(* ===== verification/World.v ===== *)
(** The state the engine's operations run in and the primitives they are
    written with: the storage, the heap of instance objects, the key generator
    and the clock, the locks of running instances, the timer manager, the task
    handlers, the goroutines started; the batch of statements with the locks it
    collected (pkg/bpmn/engine_batch.go); and the code outside the repository
    the engine calls, as the fields of [Env]. *)
From Stdlib Require Import Ascii.
From S2P Require Import Prelude Monad Model Runtime DmnModel Storage Locks TimerManager.

#[local] Open Scope string_scope.

(** ** Strings: the functions of package strings the code uses *)

Definition is_space (c : Ascii.ascii) : bool :=
  let n := Ascii.nat_of_ascii c in
  (n =? 9)%nat || (n =? 10)%nat || (n =? 11)%nat || (n =? 12)%nat || (n =? 13)%nat || (n =? 32)%nat.

Fixpoint trim_left (s : string) : string :=
  match s with
  | String c s' => if is_space c then trim_left s' else s
  | EmptyString => EmptyString
  end.

Fixpoint trim_right (s : string) : string :=
  match s with
  | EmptyString => EmptyString
  | String c s' =>
      match trim_right s' with
      | EmptyString => if is_space c then EmptyString else String c EmptyString
      | t => String c t
      end
  end.

(** [strings.TrimSpace], for the ASCII white space. *)
Definition TrimSpace (s : string) : string := trim_right (trim_left s).

(** [strings.HasPrefix(s, "=")] *)
Definition HasEqPrefix (s : string) : bool :=
  match s with String "="%char _ => true | _ => false end.

(** [strings.TrimPrefix(s, p)] for a prefix of one character. *)
Definition TrimPrefix1 (p : Ascii.ascii) (s : string) : string :=
  match s with
  | String c s' => if Ascii.eqb c p then s' else s
  | EmptyString => s
  end.

(** ** Code outside the repository

    [feel_Evaluate] and [feel_UnaryTest] are the FEEL interpreter (feelin in a
    goja runtime); [GenerateId] is the n-th key the storage's generator hands
    out and [clock] the n-th reading of the clock; durations are those of the
    senseyeio/duration package; [Sprint_value] is fmt's %v of a value that is
    not a string and [json_Marshal] the text of encoding/json. *)
Class Env := {
  feel_Evaluate : string → vars → result value;
  feel_UnaryTest : string → vars → result bool;
  GenerateId : nat → Z;
  clock : nat → Z;
  Duration : Type;
  ParseISO8601 : string → result Duration;
  Shift : Duration → Z → Z;
  Duration_TS : Duration → Z;
  Sprint_value : value → string;
  json_Marshal : value → result string;
  json_MarshalDecisions : list EvaluatedDecisionResult → result string }.

(** ** Task handlers (pkg/bpmn/jobs_activated.go) *)

Record ActivatedJob := {
  aj_processInstance : ProcessInstance;
  aj_key : Z;
  aj_processInstanceKey : Z;
  aj_bpmnProcessId : string;
  aj_processDefinitionVersion : Z;
  aj_processDefinitionKey : Z;
  aj_elementId : string;
  aj_createdAt : Z;
  aj_localVariables : vars }.

(** What a handler does to the job it is called with, in order. *)
Inductive HandlerCall :=
| CallFail (reason : string)
| CallComplete
| CallSetOutputVariable (key : string) (val : value).

Inductive taskHandlerType :=
| taskHandlerForId | taskHandlerForType | taskHandlerForAssignee | taskHandlerForCandidateGroups.

#[export] Instance taskHandlerType_eq_dec : EqDecision taskHandlerType.
Proof. solve_decision. Defined.

(** A registered handler; [th_ref] is its identity (the pointer RemoveHandler
    compares). *)
Record taskHandler := {
  th_ref : nat;
  th_handlerType : taskHandlerType;
  th_matches : InternalTask → bool;
  th_handler : ActivatedJob → list HandlerCall }.

(** ** The world *)

(** A goroutine that runs a process instance with some tokens. *)
Record RunAction := { ra_instance : loc; ra_tokens : list ExecutionToken }.

Record World (S : Type) := {
  w_store : S;
  w_heap : Heap;
  w_seq : nat;
  w_tick : nat;
  w_locks : RunningInstancesCache;
  w_timerManager : option timerManager;
  w_handlers : list taskHandler;
  w_spawned : list RunAction }.
Arguments w_store {S}.
Arguments w_heap {S}.
Arguments w_seq {S}.
Arguments w_tick {S}.
Arguments w_locks {S}.
Arguments w_timerManager {S}.
Arguments w_handlers {S}.
Arguments w_spawned {S}.

(** The programs of the engine. *)
Abbreviation EM S := (ST (World S)).

Section world.
Context {S : Type}.

Definition w_set_store (s : S) (w : World S) : World S :=
  {| w_store := s; w_heap := w.(w_heap); w_seq := w.(w_seq); w_tick := w.(w_tick);
     w_locks := w.(w_locks); w_timerManager := w.(w_timerManager);
     w_handlers := w.(w_handlers); w_spawned := w.(w_spawned) |}.
Definition w_set_heap (h : Heap) (w : World S) : World S :=
  {| w_store := w.(w_store); w_heap := h; w_seq := w.(w_seq); w_tick := w.(w_tick);
     w_locks := w.(w_locks); w_timerManager := w.(w_timerManager);
     w_handlers := w.(w_handlers); w_spawned := w.(w_spawned) |}.
Definition w_set_seq (n : nat) (w : World S) : World S :=
  {| w_store := w.(w_store); w_heap := w.(w_heap); w_seq := n; w_tick := w.(w_tick);
     w_locks := w.(w_locks); w_timerManager := w.(w_timerManager);
     w_handlers := w.(w_handlers); w_spawned := w.(w_spawned) |}.
Definition w_set_tick (n : nat) (w : World S) : World S :=
  {| w_store := w.(w_store); w_heap := w.(w_heap); w_seq := w.(w_seq); w_tick := n;
     w_locks := w.(w_locks); w_timerManager := w.(w_timerManager);
     w_handlers := w.(w_handlers); w_spawned := w.(w_spawned) |}.
Definition w_set_locks (c : RunningInstancesCache) (w : World S) : World S :=
  {| w_store := w.(w_store); w_heap := w.(w_heap); w_seq := w.(w_seq); w_tick := w.(w_tick);
     w_locks := c; w_timerManager := w.(w_timerManager);
     w_handlers := w.(w_handlers); w_spawned := w.(w_spawned) |}.
Definition w_set_timerManager (t : option timerManager) (w : World S) : World S :=
  {| w_store := w.(w_store); w_heap := w.(w_heap); w_seq := w.(w_seq); w_tick := w.(w_tick);
     w_locks := w.(w_locks); w_timerManager := t;
     w_handlers := w.(w_handlers); w_spawned := w.(w_spawned) |}.
Definition w_set_handlers (l : list taskHandler) (w : World S) : World S :=
  {| w_store := w.(w_store); w_heap := w.(w_heap); w_seq := w.(w_seq); w_tick := w.(w_tick);
     w_locks := w.(w_locks); w_timerManager := w.(w_timerManager);
     w_handlers := l; w_spawned := w.(w_spawned) |}.
Definition w_set_spawned (l : list RunAction) (w : World S) : World S :=
  {| w_store := w.(w_store); w_heap := w.(w_heap); w_seq := w.(w_seq); w_tick := w.(w_tick);
     w_locks := w.(w_locks); w_timerManager := w.(w_timerManager);
     w_handlers := w.(w_handlers); w_spawned := l |}.

(** A program of a part of the world. *)
Definition on_store {A} : ST S A → EM S A := zoom w_store w_set_store.
Definition on_locks {A} : ST RunningInstancesCache A → EM S A := zoom w_locks w_set_locks.
Definition on_heap {A} (m : S → ST Heap A) : EM S A :=
  λ w, let '(o, h) := m w.(w_store) w.(w_heap) in (o, w_set_heap h w).

Definition generateKey `{Env} : EM S Z :=
  λ w, (Ret (GenerateId w.(w_seq)), w_set_seq (Datatypes.S w.(w_seq)) w).
Definition now `{Env} : EM S Z :=
  λ w, (Ret (clock w.(w_tick)), w_set_tick (Datatypes.S w.(w_tick)) w).

(** A reader of the storage. *)
Definition query {A} (q : S → result A) : EM S A := λ w, of_result (q w.(w_store)) w.

(** The object a process instance pointer points to, and its fields. *)
Definition load_instance (p : loc) : EM S ProcessInstance :=
  λ w, deref (w.(w_heap).(h_objects) !! p) w.
Definition update_instance (p : loc) (f : ProcessInstance → ProcessInstance) : EM S unit :=
  i ← load_instance p;
  modify (λ w, w_set_heap (heap_set p (f i) w.(w_heap)) w).
Definition set_State (p : loc) (s : ActivityState) : EM S unit := update_instance p (with_State s).
Definition set_Variables (p : loc) (v : vars) : EM S unit := update_instance p (with_Variables v).
Definition new_instance (i : ProcessInstance) : EM S loc :=
  λ w, let '(p, h) := heap_alloc i w.(w_heap) in (Ret p, w_set_heap h w).

(** [go func() { engine.RunProcessInstance(...) }()] *)
Definition spawn (a : RunAction) : EM S unit := modify (λ w, w_set_spawned (w.(w_spawned) ++ [a]) w).

Definition on_timerManager (f : timerManager → timerManager) : EM S unit :=
  λ w, match w.(w_timerManager) with
       | Some t => (Ret tt, w_set_timerManager (Some (f t)) w)
       | None => (Panic "nil pointer dereference", w)
       end.
End world.

(** ** EngineBatch (pkg/bpmn/engine_batch.go) *)

Record EngineBatch (S : Type) := {
  b_stmts : list Stmt;
  touchedInstances : list Z;
  preFlushActions : list (EM S unit);
  postFlushActions : list RunAction }.
Arguments b_stmts {S}.
Arguments touchedInstances {S}.
Arguments preFlushActions {S}.
Arguments postFlushActions {S}.

(** A program that is given a batch: it runs on the batch and the world. *)
Abbreviation BM S := (ST (EngineBatch S * World S)).

Section batch.
Context {S : Type} `{Storage S}.

Definition empty_batch (touched : list Z) : EngineBatch S :=
  {| b_stmts := []; touchedInstances := touched; preFlushActions := []; postFlushActions := [] |}.

Definition lift {A} (m : EM S A) : BM S A := zoom snd (λ w bw, (bw.1, w)) m.

(** Runs the body of a function that has created a batch. *)
Definition with_batch {A} (b : EngineBatch S) (body : BM S A) : EM S A :=
  λ w, let '(o, (_, w')) := body (b, w) in (o, w').

Definition lock (k : Z) : EM S unit := on_locks (lockInstance k).
Definition tryLock (k : Z) : EM S unit := on_locks (tryLockInstance k).
Definition unlock (k : Z) : EM S unit := on_locks (unlockInstance k).

Definition refresh (p : loc) : EM S unit := on_heap (λ s, RefreshProcessInstance s p).

Definition NewEngineBatch (instance : loc) : EM S (EngineBatch S) :=
  i ← load_instance instance;
  lock i.(pi_Key) ;;
  r ← attempt (refresh instance);
  match r with
  | Bad e => unlock i.(pi_Key) ;; throw (errw! "failed refresh process instance %d: %w" [e])
  | Good _ =>
      i ← load_instance instance;
      match i.(pi_State) with
      | ActivityStateCompleted | ActivityStateTerminated =>
          unlock i.(pi_Key) ;; throw (err! "process instance %d is already completed")
      | _ => mret (empty_batch [i.(pi_Key)])
      end
  end.

Definition NewEngineBatchClean : EngineBatch S := empty_batch [].

Definition touch (k : Z) : BM S unit :=
  modify (λ bw, ({| b_stmts := bw.1.(b_stmts);
                    touchedInstances := bw.1.(touchedInstances) ++ [k];
                    preFlushActions := bw.1.(preFlushActions);
                    postFlushActions := bw.1.(postFlushActions) |}, bw.2)).

Definition AddParentLockedInstance (parentInstance : loc) : BM S unit :=
  i ← lift (load_instance parentInstance);
  wrap (λ e, errw! "failed locking parent instance %d: %w" [e]) (lift (tryLock i.(pi_Key))) ;;
  r ← attempt (lift (refresh parentInstance));
  match r with
  | Bad e =>
      lift (unlock i.(pi_Key)) ;; throw (errw! "failed to find process instance %d: %w" [e])
  | Good _ => touch i.(pi_Key)
  end.

Definition AddLockedInstance (instance : loc) : BM S unit :=
  i ← lift (load_instance instance);
  lift (lock i.(pi_Key)) ;;
  r ← attempt (lift (refresh instance));
  match r with
  | Bad e =>
      lift (unlock i.(pi_Key)) ;; throw (errw! "failed to find process instance %d: %w" [e])
  | Good _ => touch i.(pi_Key)
  end.

Definition get_batch : BM S (EngineBatch S) := gets fst.
Definition set_batch (b : EngineBatch S) : BM S unit := modify (λ bw, (b, bw.2)).

(** The deferred function of Flush: locks are released, and the post-flush
    actions run when there was no error; then the batch is emptied. *)
Definition Flush_deferred (r : result unit) : BM S unit :=
  b ← get_batch;
  for_each b.(touchedInstances) (λ k, lift (unlock k)) ;;
  match r with
  | Good _ => for_each b.(postFlushActions) (λ a, lift (spawn a))
  | Bad _ => mret tt
  end ;;
  set_batch (empty_batch []).

Definition Flush : BM S unit :=
  b ← get_batch;
  r ← attempt (
    for_each b.(preFlushActions) (λ action,
      wrap (λ e, errw! "failed pre-flush action %s: %w" [e]) (lift action)) ;;
    lift (on_store (flush b.(b_stmts))));
  Flush_deferred r ;;
  of_result r.

Definition Clear : BM S unit :=
  b ← get_batch;
  for_each b.(touchedInstances) (λ k, lift (unlock k)) ;;
  set_batch (empty_batch []).

(** Flush of the storage batch alone, where the code uses one directly. *)
Definition StorageBatch_Flush : BM S unit :=
  b ← get_batch;
  lift (on_store (flush b.(b_stmts))).

(** The save methods of the batch: a statement that cannot be encoded is not
    added. *)
Definition add_stmt (s : Stmt) : BM S unit :=
  match prepare s with
  | Bad e => throw e
  | Good _ =>
      modify (λ bw, ({| b_stmts := bw.1.(b_stmts) ++ [s];
                        touchedInstances := bw.1.(touchedInstances);
                        preFlushActions := bw.1.(preFlushActions);
                        postFlushActions := bw.1.(postFlushActions) |}, bw.2))
  end.

Definition SaveProcessInstance (p : loc) : BM S unit :=
  i ← lift (load_instance p); add_stmt (StSaveProcessInstance p i).
Definition SaveTimer (t : Timer) : BM S unit := add_stmt (StSaveTimer t).
Definition SaveJob (j : Job) : BM S unit := add_stmt (StSaveJob j).
Definition SaveMessageSubscription (m : MessageSubscription) : BM S unit :=
  add_stmt (StSaveMessageSubscription m).
Definition SaveToken (t : ExecutionToken) : BM S unit := add_stmt (StSaveToken t).
Definition SaveFlowElementInstance (f : FlowElementInstance) : BM S unit :=
  add_stmt (StSaveFlowElementInstance f).
Definition UpdateOutputFlowElementInstance (f : FlowElementInstance) : BM S unit :=
  add_stmt (StUpdateOutputFlowElementInstance f).
Definition SaveIncident (i : Incident) : BM S unit := add_stmt (StSaveIncident i).

(** A call whose error the code drops. *)
Definition ignore_error {X} (m : ST X unit) : ST X unit :=
  r ← attempt m; match r with Good _ | Bad _ => mret tt end.

Definition AddPreFlushAction (f : EM S unit) : BM S unit :=
  modify (λ bw, ({| b_stmts := bw.1.(b_stmts); touchedInstances := bw.1.(touchedInstances);
                    preFlushActions := bw.1.(preFlushActions) ++ [f];
                    postFlushActions := bw.1.(postFlushActions) |}, bw.2)).

Definition AddPostFlushAction (a : RunAction) : BM S unit :=
  modify (λ bw, ({| b_stmts := bw.1.(b_stmts); touchedInstances := bw.1.(touchedInstances);
                    preFlushActions := bw.1.(preFlushActions);
                    postFlushActions := bw.1.(postFlushActions) ++ [a] |}, bw.2)).

(** A new storage batch and no actions; the locks stay with the batch. *)
Definition reset_batch : BM S unit :=
  modify (λ bw, ({| b_stmts := []; touchedInstances := bw.1.(touchedInstances);
                    preFlushActions := []; postFlushActions := [] |}, bw.2)).

(** createNewIncidentFromToken (incident_api.go) *)
Definition createNewIncidentFromToken `{Env} (err : error) (token : ExecutionToken)
    : EM S Incident :=
  key ← generateKey;
  t ← now;
  mret {| inc_Key := key; inc_ElementInstanceKey := token.(tok_ElementInstanceKey);
          inc_ElementId := token.(tok_ElementId);
          inc_ProcessInstanceKey := token.(tok_ProcessInstanceKey);
          inc_Message := err; inc_CreatedAt := t; inc_ResolvedAt := None; inc_Token := token |}.

Definition WriteTokenIncident `{Env} (token : ExecutionToken) (instance : loc) (err : error)
    : BM S unit :=
  reset_batch ;;
  let token := with_TokenState TokenStateFailed token in
  lift (set_State instance ActivityStateFailed) ;;
  ignore_error (SaveToken token) ;;
  ignore_error (SaveProcessInstance instance) ;;
  incident ← lift (createNewIncidentFromToken err token);
  ignore_error (SaveIncident incident).

Definition WriteMessageIncident (message : MessageSubscription) (instance : loc) : BM S unit :=
  reset_batch ;;
  ignore_error (SaveMessageSubscription message) ;;
  ignore_error (SaveProcessInstance instance).
End batch.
※ ※ ※
[The task] Start from the line that holds "(** createNewIncidentFromToken (incident_api.go)" and print each line to the end of the records exactly, leaving out everything before it.

[Finished task]
(** createNewIncidentFromToken (incident_api.go) *)
Definition createNewIncidentFromToken `{Env} (err : error) (token : ExecutionToken)
    : EM S Incident :=
  key ← generateKey;
  t ← now;
  mret {| inc_Key := key; inc_ElementInstanceKey := token.(tok_ElementInstanceKey);
          inc_ElementId := token.(tok_ElementId);
          inc_ProcessInstanceKey := token.(tok_ProcessInstanceKey);
          inc_Message := err; inc_CreatedAt := t; inc_ResolvedAt := None; inc_Token := token |}.

Definition WriteTokenIncident `{Env} (token : ExecutionToken) (instance : loc) (err : error)
    : BM S unit :=
  reset_batch ;;
  let token := with_TokenState TokenStateFailed token in
  lift (set_State instance ActivityStateFailed) ;;
  ignore_error (SaveToken token) ;;
  ignore_error (SaveProcessInstance instance) ;;
  incident ← lift (createNewIncidentFromToken err token);
  ignore_error (SaveIncident incident).

Definition WriteMessageIncident (message : MessageSubscription) (instance : loc) : BM S unit :=
  reset_batch ;;
  ignore_error (SaveMessageSubscription message) ;;
  ignore_error (SaveProcessInstance instance).
End batch.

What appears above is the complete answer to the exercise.